DATA FOR THE TASK:
(* ===== verification/PrintkMsg.v ===== *)
(** * From printk to the consoles and to syslog

    A message goes through [vprintk] into the log, with a tag in front of every
    line, and from the log to the consoles without the tags: what they show is the
    text of the message. *)

From stdpp Require Import strings.
From S2P Require Import Prelude Vsprintf Printk PrintkProps PrintkConsole.

(** ** Text with tags *)

(** What the log gets for a text; [b]: it starts on a new line. *)
Fixpoint tagged (b : bool) (level : Z) (p : list Z) : list Z :=
  match p with
  | [] => []
  | c :: p => (if b then [LT; level + CH0; GT] else []) ++ c :: tagged (c =? NL) level p
  end.

(** Whether the next text starts on a new line. *)
Fixpoint ends (b : bool) (p : list Z) : bool :=
  match p with
  | [] => b
  | c :: p => ends (c =? NL) p
  end.

Lemma tagged_length b level p : (length (tagged b level p) <= 4 * length p)%nat.
Proof. revert b. induction p as [|c p IH]; intros b; cbn; [done|]. specialize (IH (c =? NL)). destruct b; cbn; lia. Qed.

Lemma tagged_new level c p : tagged true level (c :: p) = LT :: (level + CH0) :: GT :: tagged false level (c :: p).
Proof. done. Qed.

Lemma cut_tagged level p : cut (tagged false level p) = (fst (cut p), tagged true level <$> snd (cut p)).
Proof.
  induction p as [|c p IH]; [done|]. cbn. destruct (Z.eqb_spec c NL) as [->|Hc]; [done|].
  by rewrite IH.
Qed.

Lemma ends_cut b p : p <> [] ->
  ends b p = match snd (cut p) with Some rest => ends true rest | None => false end.
Proof.
  revert b. induction p as [|c p IH]; intros b Hp; [done|]. cbn. destruct (c =? NL) eqn:Ec; [done|].
  cbn. destruct p as [|c' p]; [done|]. by apply IH.
Qed.

Lemma tag_of_tagged level p : 0 <= level <= 7 -> p <> [] ->
  tag_of (tagged true level p) = Some (level, tagged false level p).
Proof.
  intros Hl Hp. destruct p as [|c p]; [done|]. rewrite tagged_new. unfold tag_of.
  rewrite (proj2 (Z.leb_le CH0 _)), (proj2 (Z.leb_le _ CH7)) by (unfold CH0, CH7; lia). cbn.
  by rewrite Z.add_simpl_r.
Qed.

Lemma tagged_rest level p rest : snd (cut p) = Some rest ->
  (length (tagged true level rest) < length (tagged false level p))%nat.
Proof.
  intros E. assert (p <> []) as Hp by (by intros ->). apply cut_nonempty in Hp.
  rewrite (cut_split (tagged false level p)), cut_tagged, E, length_app. cbn. destruct (fst (cut p)); [done|cbn; lia].
Qed.
(* ===== verification/Console.v ===== *)
(** * Registration of consoles and dumpers (kernel/printk.c)

    The consoles the command line asks for, and the list of registered consoles,
    linked through [con_next]: the preferred one first, boot consoles only until a
    real one is there. The messages the code prints go through [vprintk] of Printk;
    no other processor writes to the log meanwhile. *)

From stdpp Require Import strings.
From S2P Require Import Prelude Vsprintf Printk.

Definition MAX_CMDLINECONSOLES : nat := 8.
Definition E2BIG : Z := 7.

(** [struct console_cmdline]; an empty name: the slot is free. *)
Record console_cmdline := Cmdline { cl_name : list Z; cl_index : Z; cl_options : option (list Z) }.

Record consoles := Consoles {
  kl : klog;
  cmdline : list console_cmdline;
  selected_console : Z;
  preferred_console : Z;
  console_set_on_cmdline : bool
}.

Definition with_kl (k : klog) (s : consoles) : consoles :=
  Consoles k (cmdline s) (selected_console s) (preferred_console s) (console_set_on_cmdline s).
Definition with_cmdline (l : list console_cmdline) (s : consoles) : consoles :=
  Consoles (kl s) l (selected_console s) (preferred_console s) (console_set_on_cmdline s).
Definition with_selected (i : Z) (s : consoles) : consoles :=
  Consoles (kl s) (cmdline s) i (preferred_console s) (console_set_on_cmdline s).
Definition with_preferred (i : Z) (s : consoles) : consoles :=
  Consoles (kl s) (cmdline s) (selected_console s) i (console_set_on_cmdline s).

Definition on_klog {A} (m : M klog A) : M consoles A := zoom kl with_kl m.

(** ** The command line *)

(** The first slot that has this name and index, or is free, or is past the end;
    whether it has them. *)
Fixpoint find_cmdline (l : list console_cmdline) (name : list Z) (idx : Z) (i : nat) : nat * bool :=
  match l with
  | [] => (i, false)
  | c :: l =>
      match cl_name c with
      | [] => (i, false)
      | _ => if bool_decide (cl_name c = name) && (cl_index c =? idx) then (i, true)
             else find_cmdline l name idx (S i)
      end
  end.

(** [strlcpy(c->name, name, 8)]. *)
Definition short_name (name : list Z) : list Z := take 7 name.

Definition add_preferred_console (name : list Z) (idx : Z) (options : option (list Z)) : M consoles Z :=
  l ← gets cmdline;
  let (i, found) := find_cmdline l name idx 0 in
  if found then modify (with_selected (Z.of_nat i));; mret 0
  else if (i =? MAX_CMDLINECONSOLES)%nat then mret (- E2BIG)
  else
    modify (with_selected (Z.of_nat i));;
    modify (with_cmdline (<[i := Cmdline (short_name name) idx options]> l));;
    mret 0.

Definition update_console_cmdline (name : list Z) (idx : Z) (name_new : list Z) (idx_new : Z)
    (options : option (list Z)) : M consoles Z :=
  l ← gets cmdline;
  let (i, found) := find_cmdline l name idx 0 in
  if found then
    modify (with_cmdline (<[i := Cmdline (short_name name_new) idx_new options]> l));;
    mret (Z.of_nat i)
  else mret (-1).

(** The text up to a character that satisfies [stop], and the text from it on. *)
Fixpoint break_at (stop : Z -> bool) (l : list Z) : list Z * list Z :=
  match l with
  | [] => ([], [])
  | c :: l => if stop c then ([], c :: l) else let r := break_at stop l in (c :: fst r, snd r)
  end.

(** [console=]: [str] without its terminator. *)
Definition console_setup (str : list Z) : M consoles Z :=
  let buf := match str with
             | c :: _ => if is_digit c then chars "ttyS"%string ++ take 7 str else take 11 str
             | [] => []
             end in
  let options := match snd (break_at (fun c => c =? COMMA) str) with [] => None | _ :: o => Some o end in
  let (name, s) := break_at (fun c => is_digit c || (c =? COMMA)) buf in
  add_preferred_console name (s32 (fst (simple_strtoul s 10))) options;;
  modify (fun s => Consoles (kl s) (cmdline s) (selected_console s) (preferred_console s) true);;
  mret 1.

(** ** Registration *)


Definition set_index (i : Z) (c : console) : console :=
  Console (con_name c) (s16 i) (con_flags c) (con_write c) (con_device c) (con_unblank c) (con_next c).

Definition add_flag (f : Z) : console -> console := set_flags (fun g => Z.lor g f).
Definition clear_flag (f : Z) : console -> console := set_flags (fun g => Z.land g (not32 f)).

Definition get_console (i : positive) : M klog console :=
  s ← get; lift_opt (cons (out s) !! i).

Definition set_head (p : option positive) : M klog unit :=
  modify (fun s => let o := out s in
    with_out (Output (cons o) p (written o) (log_wait o) (printk_pending o)) s).

Section Register.
Context (e : cpu).
(** The driver's [setup], if it has one: from the console's index and the options
    to the result and the index it leaves behind. *)
Context (setup : positive -> option (Z -> option (list Z) -> Z * Z)).
(** What the driver's [early_setup] makes of the command line, the only thing here
    that drivers change in it (with [update_console_cmdline]). *)
Context (early_setup : positive -> list console_cmdline -> list console_cmdline).

Definition printk (text : list Z) : M klog unit := vprintk e text [] [];; mret tt.

(** ** Leaving the list *)

(** The loop with [b] in front of the console it looks at. *)
Fixpoint unlink (fuel : nat) (i b : positive) : M klog Z :=
  match fuel with
  | O => ub
  | S fuel =>
      cb ← get_console b;
      match con_next cb with
      | None => mret 1
      | Some a =>
          if bool_decide (a = i) then
            ca ← get_console a;
            update_console (set_next (con_next ca)) b;;
            mret 0
          else unlink fuel i a
      end
  end.

(** Take [i] out of the list: 0, or 1 when it is not there. *)
Definition detach (i : positive) : M klog Z :=
  o ← gets out;
  match console_drivers o with
  | None => mret 1
  | Some h =>
      if bool_decide (h = i) then
        c ← get_console i;
        set_head (con_next c);;
        mret 0
      else unlink (size (cons o)) i h
  end.

(** If this isn't the last console and it has CON_CONSDEV set, the next preferred
    console gets it. *)
Definition hand_on (i : positive) : M klog unit :=
  o ← gets out;
  c ← get_console i;
  match console_drivers o with
  | Some h => if has_flag CON_CONSDEV c then update_console (add_flag CON_CONSDEV) h else mret tt
  | None => mret tt
  end.

Definition unregister_console (i : positive) : M klog Z :=
  acquire_console_sem e;;
  res ← detach i;
  hand_on i;;
  release_console_sem e [];;
  mret res.

(** [for_each_console(con) if (con->flags & CON_BOOT) unregister_console(con)]: the
    next console is read from one that may have left the list. [announce]: with a
    message before it goes. *)
Fixpoint drop_boot_consoles (fuel : nat) (announce : bool) (p : option positive) : M klog unit :=
  match p with
  | None => mret tt
  | Some i =>
      match fuel with
      | O => ub
      | S fuel =>
          c ← get_console i;
          (if has_flag CON_BOOT c then
             (if announce then
                printk (chars "<6>turn off boot console "%string ++ con_name c ++ decimal (con_index c) ++ [NL])
              else mret tt);;
             unregister_console i;; mret tt
           else mret tt);;
          c ← get_console i;
          drop_boot_consoles fuel announce (con_next c)
      end
  end.

Definition disable_boot_consoles : M klog Z :=
  o ← gets out;
  drop_boot_consoles (size (cons o)) true (console_drivers o);;
  mret 0.

(** ** Entering the list *)

Definition try_setup (new : positive) (options : option (list Z)) (c : console) : bool * console :=
  match setup new with
  | None => (true, c)
  | Some f => let (res, i) := f (con_index c) options in (res =? 0, set_index i c)
  end.

(** No console was selected: the first one that registers is taken. *)
Definition take_first (new : positive) (c : console) (s : consoles) : console * consoles :=
  let (ok, c) := try_setup new None (if con_index c <? 0 then set_index 0 c else c) in
  if ok then
    let c := add_flag CON_ENABLED c in
    if con_device c then (add_flag CON_CONSDEV c, with_preferred 0 s) else (c, s)
  else (c, s).

(** The loop over the command line. *)
Fixpoint match_cmdline (l : list console_cmdline) (i : nat) (new : positive) (c : console) (s : consoles)
  : console * consoles :=
  match l with
  | [] => (c, s)
  | cl :: l =>
      if bool_decide (cl_name cl = []) then (c, s)
      else if negb (bool_decide (cl_name cl = con_name c)) then match_cmdline l (S i) new c s
      else if (0 <=? con_index c) && negb (con_index c =? cl_index cl) then match_cmdline l (S i) new c s
      else
        let (ok, c) := try_setup new (cl_options cl) (if con_index c <? 0 then set_index (cl_index cl) c else c) in
        if ok then
          let c := set_index (cl_index cl) (add_flag CON_ENABLED c) in
          if Z.of_nat i =? selected_console s
          then (add_flag CON_CONSDEV c, with_preferred (selected_console s) s)
          else (c, s)
        else (c, s)
  end.

(** Everything [register_console] does before it looks whether the console is
    enabled. *)
Definition choose (new : positive) (bcon : bool) (c : console) (s : consoles) : console * consoles :=
  let s := if (preferred_console s <? 0) || bcon || bool_decide (console_drivers (out (kl s)) = None)
           then with_preferred (selected_console s) s else s in
  let s := with_cmdline (early_setup new (cmdline s)) s in
  let (c, s) := if preferred_console s <? 0 then take_first new c s else (c, s) in
  match_cmdline (cmdline s) 0 new c s.

(** Put the console at the head of the list, or behind it. *)
Definition link (new : positive) : M klog unit :=
  c ← get_console new;
  o ← gets out;
  match console_drivers o with
  | None => update_console (set_next None) new;; set_head (Some new)
  | Some h =>
      if has_flag CON_CONSDEV c then
        update_console (set_next (Some h)) new;;
        set_head (Some new);;
        update_console (clear_flag CON_CONSDEV) h
      else
        ch ← get_console h;
        update_console (set_next (con_next ch)) new;;
        update_console (set_next (Some new)) h
  end.

(** A real console that takes over from a boot console. *)
Definition takes_over (bcon : bool) (c : console) : bool :=
  bcon && (Z.land (con_flags c) (Z.lor CON_CONSDEV CON_BOOT) =? CON_CONSDEV).

(** The rest of [register_console], for a console that is enabled. *)
Definition enlist (new : positive) (bcon : bool) : M klog unit :=
  c ← get_console new;
  (if takes_over bcon c then update_console (clear_flag CON_PRINTBUFFER) new else mret tt);;
  acquire_console_sem e;;
  link new;;
  c ← get_console new;
  (if has_flag CON_PRINTBUFFER c then on_ring (modify (fun r => with_con_start (log_start r) r)) else mret tt);;
  release_console_sem e [];;
  c ← get_console new;
  if takes_over bcon c then
    printk (chars "<6>console ["%string ++ con_name c ++ decimal (con_index c) ++
            chars "] enabled, bootconsole disabled"%string ++ [NL]);;
    o ← gets out;
    drop_boot_consoles (size (cons o)) false (console_drivers o)
  else
    printk (chars "<6>"%string ++ (if has_flag CON_BOOT c then chars "boot"%string else []) ++
            chars "console ["%string ++ con_name c ++ decimal (con_index c) ++ chars "] enabled"%string ++ [NL]).

Definition register_console (new : positive) : M consoles unit :=
  s ← get;
  let o := out (kl s) in
  ids ← lift_opt (drivers o);
  cs ← lift_opt (mapM (fun i => cons o !! i) ids);
  c ← on_klog (get_console new);
  if has_flag CON_BOOT c && existsb (fun c => negb (has_flag CON_BOOT c)) cs then
    on_klog (printk (chars "<6>Too late to register bootconsole "%string ++ con_name c ++ decimal (con_index c) ++ [NL]))
  else
    let bcon := match cs with h :: _ => has_flag CON_BOOT h | [] => false end in
    let (c, s) := choose new bcon c s in
    put s;;
    on_klog (update_console (fun _ => c) new);;
    if has_flag CON_ENABLED c then on_klog (enlist new bcon) else mret tt.

(** ** Using the consoles *)

(** The consoles whose [unblank] was called. *)
Definition console_unblank : M klog (list positive) :=
  k ← gets lk;
  busy ← (if oops_in_progress k then down_trylock else acquire_console_sem e;; mret false);
  if busy : bool then mret []
  else
    in_locks (set_locked true false);;
    o ← gets out;
    ids ← lift_opt (drivers o);
    release_console_sem e [];;
    mret (List.filter (fun i => match cons o !! i with
                                | Some c => has_flag CON_ENABLED c && con_unblank c
                                | None => false
                                end) ids).

(** [device i]: what the console's function finds. *)
Definition console_device {D} (device : positive -> option D) : M klog (option D) :=
  acquire_console_sem e;;
  o ← gets out;
  ids ← lift_opt (drivers o);
  release_console_sem e [];;
  mret (head (omap (fun i => c ← cons o !! i; if con_device c then device i else None) ids)).
End Register.

(** ** Dumpers *)

(** [struct kmsg_dumper]: whether [dump] is set, and [registered]. *)
Record dumpers := Dumpers { dump_list : list positive; dump_registered : gset positive }.

Definition kmsg_dump_register (d : positive) (has_dump : bool) (l : dumpers) : Z * dumpers :=
  if negb has_dump then (- EINVAL, l)
  else if bool_decide (d ∈ dump_registered l) then (- EBUSY, l)
  else (0, Dumpers (dump_list l ++ [d]) ({[d]} ∪ dump_registered l)).

Definition kmsg_dump_unregister (d : positive) (l : dumpers) : Z * dumpers :=
  if bool_decide (d ∈ dump_registered l)
  then (0, Dumpers (filter (fun x => x <> d) (dump_list l)) (dump_registered l ∖ {[d]}))
  else (- EINVAL, l).
Lemma lor_truth_r a b : truth b = true -> truth (Z.lor a b) = true.
Proof.
  unfold truth. rewrite !negb_true_iff, !Z.eqb_neq. intros Hb H. apply Hb. by apply Z.lor_eq_0_iff in H as [_ ?].
Qed.

Section Calm.
Context (e : cpu).
Context (online : cpu_online e = true) (cpu_number : 0 <= this_cpu e < 2 ^ 31) (task : in_interrupt e = false).

(** The state inside of the console semaphore. *)
Definition acquired (s : klog) : klog :=
  with_lk (Locks (printk_cpu (lk s)) (oops_in_progress (lk s)) (oops_timestamp (lk s)) (logbuf_lock (lk s)) 0
             true false true) s.

Lemma acquire_console_run s a ids : calm e s a ids -> acquire_console_sem e s = Some (tt, acquired s).
Proof.
  intros H. pose proof (calm_sem _ _ _ _ H) as Hs. pose proof (calm_awake _ _ _ _ H) as Hp. clear H.
  unfold acquire_console_sem. rewrite task. destruct s as [? ? ? [] ?]. cbn in Hs, Hp. subst. reflexivity.
Qed.

(** No line of the text that the reader has not seen is as long as the buffer. *)
Definition short_lines (s : klog) (a : alog) : Prop :=
  let t := slice (rd a) (a_end a) (hist a) in
  brief (log_buf_len (rg s)) (fst (render (length t) (default_message_loglevel (lv s)) (msg_level (ln s)) t)).

Definition rewind (r : ring) : ring := with_con_start (log_start r) r.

WORK ORDER: Beginning with the opening line above, retype the records exactly through the line with "(** ** Text with tags *)", both ends included.

TASK RESULT:
(* ===== verification/PrintkMsg.v ===== *)
(** * From printk to the consoles and to syslog

    A message goes through [vprintk] into the log, with a tag in front of every
    line, and from the log to the consoles without the tags: what they show is the
    text of the message. *)

From stdpp Require Import strings.
From S2P Require Import Prelude Vsprintf Printk PrintkProps PrintkConsole.

(** ** Text with tags *)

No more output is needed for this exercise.